By Deborah Borfitz
May 19, 2022 | Electrical and computer engineers at Stevens Institute of Technology in Hoboken, New Jersey, together with clinical dermatology specialists at Hackensack University Medical Center (HUMC) in Hackensack, New Jersey, are collaboratively developing a low-cost, handheld imaging device that provides laboratory-grade diagnoses of different types of skin cancer. It should be received as a welcome alternative to skin biopsies, about half of which are unnecessarily done for want of another method for differentiating benign from cancerous tissue, according to Negar Tavassolian, director of the bio-electromagnetics laboratory at Stevens.
The innovation here is the application of millimeter-wave imaging—the same technology used by airport security scanners—to generate high-resolution images of suspicious lesions, she explains. The millimeter-wave rays harmlessly penetrate about 2mm into the skin, with healthy and cancerous tissue reflecting those rays back differently to create a measurable contrast.
Most recently, the development team optimized the hardware enabling real-time in vivo measurements, as reported in Scientific Reports (DOI: 10.1038/s41598-022-09047-6). The portable, benchtop-sized system was used on patients with melanoma, non-melanoma, and benign skin lesions being treated at the Dermatologic, Mohs, and Laser Surgery Center at HUMC.
The large-scale imaging study focused on concerning skin lesions, including malignancies and pre-malignancies requiring treatment (e.g., malignant melanoma, squamous cell carcinoma, basal cell carcinoma, and actinic keratosis) and benign conditions that visually mimic skin cancer (e.g., melanocytic nevi, angiokeratoma, dermatofibroma, solar lentigo, and seborrheic keratosis). The ability of the device to detect the benign lesions, with 97% sensitivity and 98% specificity relative to an invasive biopsy procedure, is more important than its ability to distinguish cancers “because right now everything can be cancer and everybody errs on the side of caution,” stresses Tavassolian.
Aggressive diagnostic efforts have caused the number of biopsies to grow around four times faster than the number of cancers detected, she reports. About 30 benign lesions are being biopsied for every case of skin cancer that’s found.
Researchers used algorithms to fuse signals captured by multiple different antennas into a single ultrahigh-bandwidth image, reducing noise and quickly capturing high-resolution images of even the tiniest mole or blemish. Skin anywhere on the body can be evaluated in seconds, versus 20 minutes with the original setup that accommodated only a thin layer of excised tissue under the probe, as described several years ago in IEEE Transactions on Medical Imaging (DOI: 10.1109/TMI.2019.2902600).
That means the test should prove both useful and practical if deployed during routine clinic visits.

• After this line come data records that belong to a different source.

(* ===== verification/GoStrings.v ===== *)
(** * Strings and bytes of the Go standard library

    What the source uses of [strings], [encoding/hex] and [fmt]: [Contains],
    [Split], [hex.EncodeToString] and [Sprintf] with the verbs %x, %d and %s.
    A Go string and a Go byte slice are both sequences of bytes; both are
    [string] here, one [ascii] per byte. *)

From S2P Require Import Prelude.
From Stdlib Require Import Ascii.
From stdpp Require Import pretty.

Local Open Scope string_scope.

(** ** strings.Contains *)

Fixpoint HasPrefix (s p : string) {struct p} : bool :=
  match p, s with
  | EmptyString, _ => true
  | String a p, String b s => bool_decide (a = b) && HasPrefix s p
  | String _ _, EmptyString => false
  end.

Fixpoint Contains (s sub : string) : bool :=
  HasPrefix s sub ||
  match s with
  | EmptyString => false
  | String _ s => Contains s sub
  end.

(** ** strings.Split with a one-byte separator *)

Fixpoint Split (sep : ascii) (s : string) : list string :=
  match s with
  | EmptyString => [""]
  | String a s =>
      if bool_decide (a = sep) then "" :: Split sep s
      else match Split sep s with
           | [] => [String a ""]
           | w :: ws => String a w :: ws
           end
  end.

(** The inverse of [Split], used in statements: [strings.Join]. *)
Fixpoint Join (sep : ascii) (ws : list string) : string :=
  match ws with
  | [] => ""
  | [w] => w
  | w :: ws => w +:+ String sep (Join sep ws)
  end.

(** ** Predicates on the bytes of a string *)

Fixpoint all_chars (P : ascii → bool) (s : string) : bool :=
  match s with
  | EmptyString => true
  | String a s => P a && all_chars P s
  end.

Definition slash : ascii := "/"%char.
Definition no_char (c : ascii) (s : string) : bool :=
  all_chars (λ a, negb (bool_decide (a = c))) s.

Definition is_digit (a : ascii) : bool :=
  let n := Ascii.N_of_ascii a in (48 <=? n)%N && (n <=? 57)%N.
Definition is_hex_digit (a : ascii) : bool :=
  let n := Ascii.N_of_ascii a in
  is_digit a || ((97 <=? n)%N && (n <=? 102)%N).

(** ** encoding/hex *)

(** [hextable] of encoding/hex is 0123456789abcdef. *)
Definition hex_digit (n : N) : ascii :=
  Ascii.ascii_of_N (if n <? 10 then 48 + n else 87 + n)%N.

Fixpoint EncodeToString (b : string) : string :=
  match b with
  | EmptyString => ""
  | String a b =>
      let n := Ascii.N_of_ascii a in
      String (hex_digit (n / 16)%N) (String (hex_digit (n mod 16)%N) (EncodeToString b))
  end.

(** The decoder used to state that the encoding loses nothing. *)
Definition hex_value (a : ascii) : option N :=
  let n := Ascii.N_of_ascii a in
  if is_digit a then Some (n - 48)%N
  else if is_hex_digit a then Some (n - 87)%N
  else None.

Fixpoint hex_decode (s : string) : option string :=
  match s with
  | EmptyString => Some ""
  | String h (String l s) =>
      h ← hex_value h; l ← hex_value l;
      String (Ascii.ascii_of_N (16 * h + l)%N) <$> hex_decode s
  | _ => None
  end.

(** ** fmt.Sprintf

    Operands are byte arrays, integers and strings. The bad-verb,
    missing-operand and extra-operand outputs are the ones of the fmt
    documentation. *)

Inductive fmt_arg :=
  | FBytes (b : string)
  | FUint (n : N)
  | FInt (z : Z)
  | FString (s : string).

Fixpoint bytes_list (b : string) : string :=
  match b with
  | EmptyString => ""
  | String a EmptyString => pretty (Ascii.N_of_ascii a)
  | String a b => pretty (Ascii.N_of_ascii a) +:+ " " +:+ bytes_list b
  end.

Definition fmt_type (a : fmt_arg) : string :=
  match a with
  | FBytes b => "[" +:+ pretty (N.of_nat (String.length b)) +:+ "]uint8"
  | FUint _ => "uint64"
  | FInt _ => "int"
  | FString _ => "string"
  end.
Definition fmt_v (a : fmt_arg) : string :=
  match a with
  | FBytes b => "[" +:+ bytes_list b +:+ "]"
  | FUint n => pretty n
  | FInt z => pretty z
  | FString s => s
  end.

Fixpoint hex_N_go (fuel : nat) (n : N) (acc : string) : string :=
  match fuel with
  | O => acc
  | S fuel =>
      let acc := String (hex_digit (n mod 16)%N) acc in
      if (n <? 16)%N then acc else hex_N_go fuel (n / 16)%N acc
  end.
Definition hex_N (n : N) : string := hex_N_go (S (N.size_nat n)) n "".

Definition fmt_verb (v : ascii) (a : fmt_arg) : string :=
  let bad := "%!" +:+ String v ("(" +:+ fmt_type a +:+ "=" +:+ fmt_v a +:+ ")") in
  if bool_decide (v = "x"%char) then
    match a with
    | FBytes b => EncodeToString b
    | FString s => EncodeToString s
    | FUint n => hex_N n
    | FInt z => (if (z <? 0)%Z then "-" else "") +:+ hex_N (Z.abs_N z)
    end
  else if bool_decide (v = "d"%char) then
    match a with
    | FBytes b => "[" +:+ bytes_list b +:+ "]"
    | FUint n => pretty n
    | FInt z => pretty z
    | FString _ => bad
    end
  else if bool_decide (v = "s"%char) then
    match a with
    | FBytes b => b
    | FString s => s
    | FUint _ | FInt _ => bad
    end
  else bad.

Fixpoint fmt_extra (args : list fmt_arg) : string :=
  match args with
  | [] => ""
  | [a] => fmt_type a +:+ "=" +:+ fmt_v a
  | a :: args => fmt_type a +:+ "=" +:+ fmt_v a +:+ ", " +:+ fmt_extra args
  end.

Definition fmt_end (args : list fmt_arg) : string :=
  match args with
  | [] => ""
  | _ => "%!(EXTRA " +:+ fmt_extra args +:+ ")"
  end.

Fixpoint Sprintf (f : string) (args : list fmt_arg) : string :=
  match f with
  | EmptyString => fmt_end args
  | String c f =>
      if bool_decide (c = "%"%char) then
        match f with
        | EmptyString => "%!(NOVERB)" +:+ fmt_end args
        | String v f =>
            if bool_decide (v = "%"%char) then String v (Sprintf f args)
            else match args with
                 | [] => "%!" +:+ String v "(MISSING)" +:+ Sprintf f []
                 | a :: args => fmt_verb v a +:+ Sprintf f args
                 end
        end
      else String c (Sprintf f args)
  end.

(** ** Lemmas *)

Lemma app_cons_s a (s t : string) : String a s +:+ t = String a (s +:+ t).
Proof. done. Qed.
Lemma app_nil_s (s : string) : s +:+ "" = s.
Proof. induction s as [|a s IH]; [done|]. by rewrite app_cons_s, IH. Qed.
Lemma app_assoc_s (s t u : string) : (s +:+ t) +:+ u = s +:+ t +:+ u.
Proof. induction s as [|a s IH]; [done|]. by rewrite !app_cons_s, IH. Qed.
#[export] Hint Rewrite app_nil_s app_assoc_s app_cons_s : peekd.

Section chars.
Implicit Types (P : ascii → bool) (s t : string).

Lemma all_chars_app P s t :
  all_chars P (s +:+ t) = all_chars P s && all_chars P t.
Proof.
  induction s as [|a s IH]; [done|].
  rewrite app_cons_s. simpl. rewrite IH. by destruct (P a).
Qed.

Lemma all_chars_impl P Q s :
  (∀ a, P a = true → Q a = true) → all_chars P s = true → all_chars Q s = true.
Proof.
  intros HPQ. induction s as [|a s IH]; [done|]. simpl.
  intros [HP%HPQ Hs]%andb_prop. rewrite HP. by apply IH.
Qed.
End chars.

Section contains.
Implicit Types (s t sub : string).

Lemma HasPrefix_spec s sub : HasPrefix s sub = true ↔ ∃ t, s = sub +:+ t.
Proof.
  revert s. induction sub as [|a sub IH]; intros s; simpl.
  - split; [by exists s | done].
  - destruct s as [|b s]; [split; [done | by intros [??]]|].
    rewrite andb_true_iff, bool_decide_eq_true, IH.
    split; [intros [-> [t ->]]; by exists t | intros [t [=]]; subst; eauto].
Qed.

(** [Contains] finds exactly the strings that occur as a contiguous part. *)
Lemma Contains_spec s sub :
  Contains s sub = true ↔ ∃ l r, s = l +:+ sub +:+ r.
Proof.
  induction s as [|a s IH]; simpl; rewrite orb_true_iff, HasPrefix_spec.
  - split.
    + intros [[t Ht]|?]; [by exists "", t | done].
    + intros [[|? l] [r Hr]]; [left; by exists r | done].
  - rewrite IH. split.
    + intros [[t Ht]|[l [r ->]]]; [by exists "", t | by exists (String a l), r].
    + intros [[|b l] [r Hr]]; [left; by exists r | right].
      injection Hr as -> ->. eauto.
Qed.

Lemma Contains_false s sub :
  Contains s sub = false ↔ ¬ ∃ l r, s = l +:+ sub +:+ r.
Proof. rewrite <-Contains_spec. destruct (Contains s sub); naive_solver. Qed.

Lemma Contains_self s sub t : Contains (s +:+ sub +:+ t) sub = true.
Proof. apply Contains_spec. eauto. Qed.

(** Every byte of a part is a byte of the whole. *)
Lemma Contains_all_chars P s sub :
  all_chars P s = true → all_chars P sub = false → Contains s sub = false.
Proof.
  intros Hs Hsub. apply not_true_iff_false. intros [l [r ->]]%Contains_spec.
  rewrite !all_chars_app in Hs. rewrite Hsub in Hs.
  by destruct (all_chars P l).
Qed.
End contains.

(** A part none of whose bytes satisfies [P] never overlaps a run of [P]
    bytes: it lies wholly before or after it. *)
Lemma app_split_cons (l1 r1 l2 r2 : string) :
  l1 +:+ r1 = l2 +:+ r2 →
  (∃ m, l1 = l2 +:+ m ∧ r2 = m +:+ r1) ∨ (∃ m, l2 = l1 +:+ m ∧ r1 = m +:+ r2).
Proof.
  revert l2. induction l1 as [|a l1 IH]; intros [|b l2] H.
  - left. by exists "".
  - right. exists (String b l2). done.
  - left. exists (String a l1). done.
  - injection H as -> H. destruct (IH _ H) as [[m [-> ->]]|[m [-> ->]]]; eauto.
Qed.

Section contains_sep.
Implicit Types (s t sub : string).
(* ===== verification/GoTime.v ===== *)
(** * The time package

    [time.Duration] is an int64 number of nanoseconds; [time.Time] is modelled
    by its wall clock reading, seconds since the internal epoch (int64) and
    nanoseconds. Every subtraction of the source has an operand built by
    [time.Unix], which carries no monotonic reading, so [Sub] uses the wall
    clocks. *)

From S2P Require Import Prelude.
Local Open Scope Z_scope.

Definition Duration := Z.
Definition Millisecond : Duration := 1000000.
Definition Second : Duration := 1000000000.
Definition Hour : Duration := 3600 * Second.
Definition minDuration : Duration := - 2 ^ 63.
Definition maxDuration : Duration := 2 ^ 63 - 1.

Definition dmul (d e : Duration) : Duration := i64 (d * e).

(** [d.Milliseconds()] truncates toward zero. *)
Definition Milliseconds (d : Duration) : Z := Z.quot d Millisecond.

Record Time := MkTime { t_sec : Z; t_nsec : Z }.

#[export] Instance Time_eq_dec : EqDecision Time.
Proof. solve_decision. Defined.

Definition unixToInternal : Z := 62135596800.

(** [time.Unix(sec, 0)] and [t.Unix()] *)
Definition time_Unix (sec : Z) : Time := MkTime (i64 (sec + unixToInternal)) 0.
Definition Time_Unix (t : Time) : Z := i64 (t_sec t - unixToInternal).

Definition addSec (sec d : Z) : Z :=
  let sum := i64 (sec + d) in
  if Bool.eqb (sec <? sum) (0 <? d) then sum
  else if 0 <? d then 2 ^ 63 - 1
  else - (2 ^ 63 - 1).

Definition Time_Add (t : Time) (d : Duration) : Time :=
  let dsec := Z.quot d Second in
  let nsec := t_nsec t + Z.rem d Second in
  if Second <=? nsec then MkTime (addSec (t_sec t) (dsec + 1)) (nsec - Second)
  else if nsec <? 0 then MkTime (addSec (t_sec t) (dsec - 1)) (nsec + Second)
  else MkTime (addSec (t_sec t) dsec) nsec.

Definition Time_Equal (t u : Time) : bool :=
  (t_sec t =? t_sec u) && (t_nsec t =? t_nsec u).
Definition Time_Before (t u : Time) : bool :=
  (t_sec t <? t_sec u) || ((t_sec t =? t_sec u) && (t_nsec t <? t_nsec u)).

Definition Time_Sub (t u : Time) : Duration :=
  let d := i64 (dmul (i64 (t_sec t - t_sec u)) Second + (t_nsec t - t_nsec u)) in
  if Time_Equal (Time_Add u d) t then d
  else if Time_Before t u then minDuration
  else maxDuration.

(** ** The instants a [Time] stands for *)

(** A time the clock of a machine can show: within 2^62 seconds of the epoch. *)
Definition time_ok (t : Time) : Prop :=
  - 2 ^ 62 <= t_sec t < 2 ^ 62 ∧ 0 <= t_nsec t < Second.

(** Nanoseconds since the internal epoch, a mathematical integer. *)
Definition time_ns (t : Time) : Z := t_sec t * Second + t_nsec t.

Lemma time_Unix_Unix sec :
  - 2 ^ 61 <= sec <= 2 ^ 61 → Time_Unix (time_Unix sec) = sec.
Proof. intros ?. unfold Time_Unix, time_Unix, unixToInternal. simpl. unwrap_small. lia. Qed.

Lemma time_Unix_ok sec : - 2 ^ 61 <= sec <= 2 ^ 61 → time_ok (time_Unix sec).
Proof.
  intros ?. unfold time_ok, time_Unix, unixToInternal, Second. simpl. unwrap_small. lia.
Qed.

Lemma time_ns_inj t u : time_ok t → time_ok u → time_ns t = time_ns u → t = u.
Proof.
  destruct t as [ts tn], u as [us un]. unfold time_ok, time_ns, Second. simpl.
  intros ? ? ?. assert (ts = us) as -> by lia. f_equal. lia.
Qed.

Lemma addSec_small sec d :
  - 2 ^ 62 <= sec <= 2 ^ 62 → - 2 ^ 61 <= d <= 2 ^ 61 → addSec sec d = sec + d.
Proof.
  intros ? ?. unfold addSec. unwrap_small.
  replace (sec <? sec + d) with (0 <? d); [by rewrite Bool.eqb_reflx|].
  destruct (Z.ltb_spec 0 d), (Z.ltb_spec sec (sec + d)); lia.
Qed.

(** Adding a duration moves the instant by exactly that much. *)
Lemma Time_Add_ns t d :
  time_ok t → is_i64 d →
  time_ns (Time_Add t d) = time_ns t + d ∧ 0 <= t_nsec (Time_Add t d) < Second.
Proof.
  intros [Hs Hn] Hd. unfold is_i64 in Hd. unfold Time_Add, time_ns.
  pose proof (Z.quot_rem' d Second) as Hqr.
  pose proof (Z.rem_bound_abs d Second) as Hr.
  unfold Second in *.
  assert (- 2 ^ 60 <= d ÷ 1000000000 <= 2 ^ 60) as Hq.
  { split; [apply Z.quot_le_lower_bound | apply Z.quot_le_upper_bound]; lia. }
  destruct (Z.leb_spec 1000000000 (t_nsec t + Z.rem d 1000000000));
    [|destruct (Z.ltb_spec (t_nsec t + Z.rem d 1000000000) 0)];
    simpl; rewrite addSec_small by lia; lia.
Qed.

Lemma Time_Before_ns t u :
  time_ok t → time_ok u → Time_Before t u = (time_ns t <? time_ns u).
Proof.
  destruct t as [ts tn], u as [us un]. unfold time_ok, Time_Before, time_ns, Second. simpl.
  intros ? ?. apply eq_true_iff_eq. lia.
Qed.

(** [Sub] is the exact difference, saturated at the ends of int64. *)
Definition saturate (z : Z) : Duration :=
  if z <? minDuration then minDuration
  else if maxDuration <? z then maxDuration
  else z.

Lemma Time_Sub_saturate t u :
  time_ok t → time_ok u → Time_Sub t u = saturate (time_ns t - time_ns u).
Proof.
  intros Ht Hu. unfold Time_Sub.
  set (d := i64 _).
  assert (Hd : is_i64 d) by (apply i64_range).
  assert (Hk : ∃ k, d = time_ns t - time_ns u + k * 2 ^ 64).
  { destruct Ht as [? ?], Hu as [? ?]. subst d. unfold dmul, time_ns.
    rewrite (i64_small (t_sec t - t_sec u)) by (unfold is_i64; lia).
    rewrite i64_add_l. destruct (i64_spec ((t_sec t - t_sec u) * Second +
      (t_nsec t - t_nsec u))) as [k ->]. exists k. lia. }
  destruct (Time_Add_ns u d Hu Hd) as [Hadd Hnn].
  rewrite Time_Before_ns by done.
  assert (Time_Equal (Time_Add u d) t = (d =? time_ns t - time_ns u)) as ->.
  { destruct Ht as [? ?]. unfold Time_Equal, time_ns, Second in *.
    apply eq_true_iff_eq. lia. }
  unfold saturate, minDuration, maxDuration, is_i64 in *.
  destruct Hk as [k Hk].
  destruct (Z.eqb_spec d (time_ns t - time_ns u)) as [He|Hne].
  - rewrite <-He. destruct (Z.ltb_spec d (- 2 ^ 63)), (Z.ltb_spec (2 ^ 63 - 1) d); lia.
  - destruct (Z.ltb_spec (time_ns t) (time_ns u)),
      (Z.ltb_spec (time_ns t - time_ns u) (- 2 ^ 63)),
      (Z.ltb_spec (2 ^ 63 - 1) (time_ns t - time_ns u)); lia.
Qed.

Lemma saturate_id z : is_i64 z → saturate z = z.
Proof.
  unfold is_i64, saturate, minDuration, maxDuration. intros ?.
  destruct (Z.ltb_spec z (- 2 ^ 63)), (Z.ltb_spec (2 ^ 63 - 1) z); lia.
Qed.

Toward that end, large-scale clinical trials will be conducted this year once the technology has been implemented on a single microwave integrated circuit chip to lower the cost of manufacturing the compact system to as little as $100 a piece, says Tavassolian.
The chip will send a signal to a handheld device the size of a dermatoscope, or possibly as small as a cell phone, she continues. It could simply be held over the skin to provide a three-dimensional, magnified image of the scanned lesion as well as indicate if it’s benign, cancerous, or just discoloration of normal skin.
Currently, dermatologists rely on a magnifying dermatoscope to examine and diagnose skin lesions. The new system would offer doctors a comparably priced point-of-care imaging tool, allowing them to visit more patients in different rooms or at different clinics, Tavassolian says.
A 510(k) premarket submission is expected to be made to the U.S. Food and Drug Administration in 2023. The market potential for the device is huge, given that skin cancer is the most prevalent and fastest growing cancer in the country, she notes.
It will have utility not only for detection but removal surgery of cancerous lesions, Tavassolian adds. Future improvements to the algorithm powering the device could significantly improve mapping of lesion margins, ensuring that they neither cut out less than the needed amount of tissue nor more than is necessary. Surgeons currently just rely on their eye.
A startup company, founded by her former student Amir Mirbeik Ph.D., will market the device, says Tavassolian. The early adapters are expected to be dermatology surgeons who are most open to the surgical assistance.